_THE DATA:_
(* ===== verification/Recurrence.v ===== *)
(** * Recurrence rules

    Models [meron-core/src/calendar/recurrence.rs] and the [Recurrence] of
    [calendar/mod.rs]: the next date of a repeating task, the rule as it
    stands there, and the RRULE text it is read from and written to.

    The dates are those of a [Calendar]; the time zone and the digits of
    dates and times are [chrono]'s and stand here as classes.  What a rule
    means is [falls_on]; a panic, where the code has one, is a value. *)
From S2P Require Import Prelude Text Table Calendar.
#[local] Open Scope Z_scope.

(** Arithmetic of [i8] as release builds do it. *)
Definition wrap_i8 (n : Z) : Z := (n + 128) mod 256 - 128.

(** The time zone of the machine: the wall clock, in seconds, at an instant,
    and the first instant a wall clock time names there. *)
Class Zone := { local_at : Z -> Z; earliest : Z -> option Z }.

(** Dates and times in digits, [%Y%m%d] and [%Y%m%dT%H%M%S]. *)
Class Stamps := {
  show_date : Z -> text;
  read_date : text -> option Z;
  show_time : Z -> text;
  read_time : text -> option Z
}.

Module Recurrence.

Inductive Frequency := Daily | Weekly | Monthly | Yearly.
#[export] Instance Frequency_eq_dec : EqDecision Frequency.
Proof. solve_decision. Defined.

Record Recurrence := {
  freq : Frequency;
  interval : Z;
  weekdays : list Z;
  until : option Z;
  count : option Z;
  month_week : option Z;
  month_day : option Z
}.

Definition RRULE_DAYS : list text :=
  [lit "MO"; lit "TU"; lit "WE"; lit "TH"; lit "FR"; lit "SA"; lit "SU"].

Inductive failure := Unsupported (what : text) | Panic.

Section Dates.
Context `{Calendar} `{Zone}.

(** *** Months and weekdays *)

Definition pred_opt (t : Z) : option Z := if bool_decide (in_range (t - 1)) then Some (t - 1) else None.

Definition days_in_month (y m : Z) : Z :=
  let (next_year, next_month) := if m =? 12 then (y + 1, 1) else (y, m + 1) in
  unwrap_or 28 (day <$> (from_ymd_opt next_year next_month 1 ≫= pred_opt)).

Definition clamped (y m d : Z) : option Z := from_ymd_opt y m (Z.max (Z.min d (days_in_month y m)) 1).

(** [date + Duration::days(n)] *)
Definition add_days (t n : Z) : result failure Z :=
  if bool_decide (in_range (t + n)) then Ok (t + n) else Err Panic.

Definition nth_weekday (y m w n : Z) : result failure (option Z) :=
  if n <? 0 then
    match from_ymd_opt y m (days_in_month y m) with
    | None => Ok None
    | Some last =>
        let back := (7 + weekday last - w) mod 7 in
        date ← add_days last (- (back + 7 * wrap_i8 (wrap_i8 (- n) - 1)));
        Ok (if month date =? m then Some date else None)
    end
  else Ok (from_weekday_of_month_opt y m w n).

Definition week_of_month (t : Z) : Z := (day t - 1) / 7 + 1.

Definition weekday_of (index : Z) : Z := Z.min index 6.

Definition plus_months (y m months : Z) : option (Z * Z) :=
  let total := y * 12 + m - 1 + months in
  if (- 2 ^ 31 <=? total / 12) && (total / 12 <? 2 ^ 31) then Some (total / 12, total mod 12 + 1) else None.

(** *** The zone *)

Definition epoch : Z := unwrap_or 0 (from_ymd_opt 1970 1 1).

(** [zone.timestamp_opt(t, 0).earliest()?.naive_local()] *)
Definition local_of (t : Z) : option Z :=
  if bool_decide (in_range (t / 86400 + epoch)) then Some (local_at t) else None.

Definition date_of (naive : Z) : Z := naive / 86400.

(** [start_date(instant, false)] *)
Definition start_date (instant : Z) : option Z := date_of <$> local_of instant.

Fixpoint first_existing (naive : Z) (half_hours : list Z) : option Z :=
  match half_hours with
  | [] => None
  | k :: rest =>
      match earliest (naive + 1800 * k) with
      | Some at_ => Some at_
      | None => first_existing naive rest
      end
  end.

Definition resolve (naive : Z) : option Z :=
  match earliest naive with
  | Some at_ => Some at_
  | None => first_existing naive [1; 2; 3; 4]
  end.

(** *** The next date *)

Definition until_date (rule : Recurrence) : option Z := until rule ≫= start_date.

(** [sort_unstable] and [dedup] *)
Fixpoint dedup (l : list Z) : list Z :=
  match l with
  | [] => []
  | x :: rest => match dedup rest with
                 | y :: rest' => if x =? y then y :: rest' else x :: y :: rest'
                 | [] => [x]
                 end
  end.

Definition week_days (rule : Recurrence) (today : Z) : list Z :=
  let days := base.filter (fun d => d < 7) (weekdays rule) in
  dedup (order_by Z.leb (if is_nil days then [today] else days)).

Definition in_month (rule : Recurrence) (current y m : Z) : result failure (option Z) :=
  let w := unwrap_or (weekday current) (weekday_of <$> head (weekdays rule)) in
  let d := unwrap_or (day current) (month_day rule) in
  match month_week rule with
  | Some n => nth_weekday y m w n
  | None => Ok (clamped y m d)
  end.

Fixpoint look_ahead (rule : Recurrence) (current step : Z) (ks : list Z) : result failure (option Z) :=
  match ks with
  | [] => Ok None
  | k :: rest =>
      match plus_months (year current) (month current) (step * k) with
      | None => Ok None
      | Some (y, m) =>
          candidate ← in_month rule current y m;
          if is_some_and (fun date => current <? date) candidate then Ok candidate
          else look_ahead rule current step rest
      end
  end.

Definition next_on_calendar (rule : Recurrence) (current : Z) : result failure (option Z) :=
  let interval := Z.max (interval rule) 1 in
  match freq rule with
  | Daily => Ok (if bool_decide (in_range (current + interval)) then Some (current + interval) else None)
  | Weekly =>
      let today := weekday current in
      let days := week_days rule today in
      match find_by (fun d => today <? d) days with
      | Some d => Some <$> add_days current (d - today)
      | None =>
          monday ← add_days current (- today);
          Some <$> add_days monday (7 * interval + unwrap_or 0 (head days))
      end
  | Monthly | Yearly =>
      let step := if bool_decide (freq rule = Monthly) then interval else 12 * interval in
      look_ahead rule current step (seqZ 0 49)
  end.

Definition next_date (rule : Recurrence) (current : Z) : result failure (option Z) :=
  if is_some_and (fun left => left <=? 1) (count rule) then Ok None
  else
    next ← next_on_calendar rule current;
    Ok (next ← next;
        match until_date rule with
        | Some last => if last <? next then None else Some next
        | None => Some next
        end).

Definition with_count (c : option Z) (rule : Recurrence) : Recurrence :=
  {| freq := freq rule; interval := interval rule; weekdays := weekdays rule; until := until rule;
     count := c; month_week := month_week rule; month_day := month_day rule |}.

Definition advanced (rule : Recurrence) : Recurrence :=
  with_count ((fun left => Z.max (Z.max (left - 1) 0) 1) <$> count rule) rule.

_EXERCISE DETAILS:_
Within the listing above, locate the line containing "let total := y * 12 + m - 1 + months in" and the line containing "Definition date_of (naive". Reproduce those two lines and all lines between them exactly, with nothing added.

_ANSWER AREA:_
  let total := y * 12 + m - 1 + months in
  if (- 2 ^ 31 <=? total / 12) && (total / 12 <? 2 ^ 31) then Some (total / 12, total mod 12 + 1) else None.

(** *** The zone *)

Definition epoch : Z := unwrap_or 0 (from_ymd_opt 1970 1 1).

(** [zone.timestamp_opt(t, 0).earliest()?.naive_local()] *)
Definition local_of (t : Z) : option Z :=
  if bool_decide (in_range (t / 86400 + epoch)) then Some (local_at t) else None.

Definition date_of (naive : Z) : Z := naive / 86400.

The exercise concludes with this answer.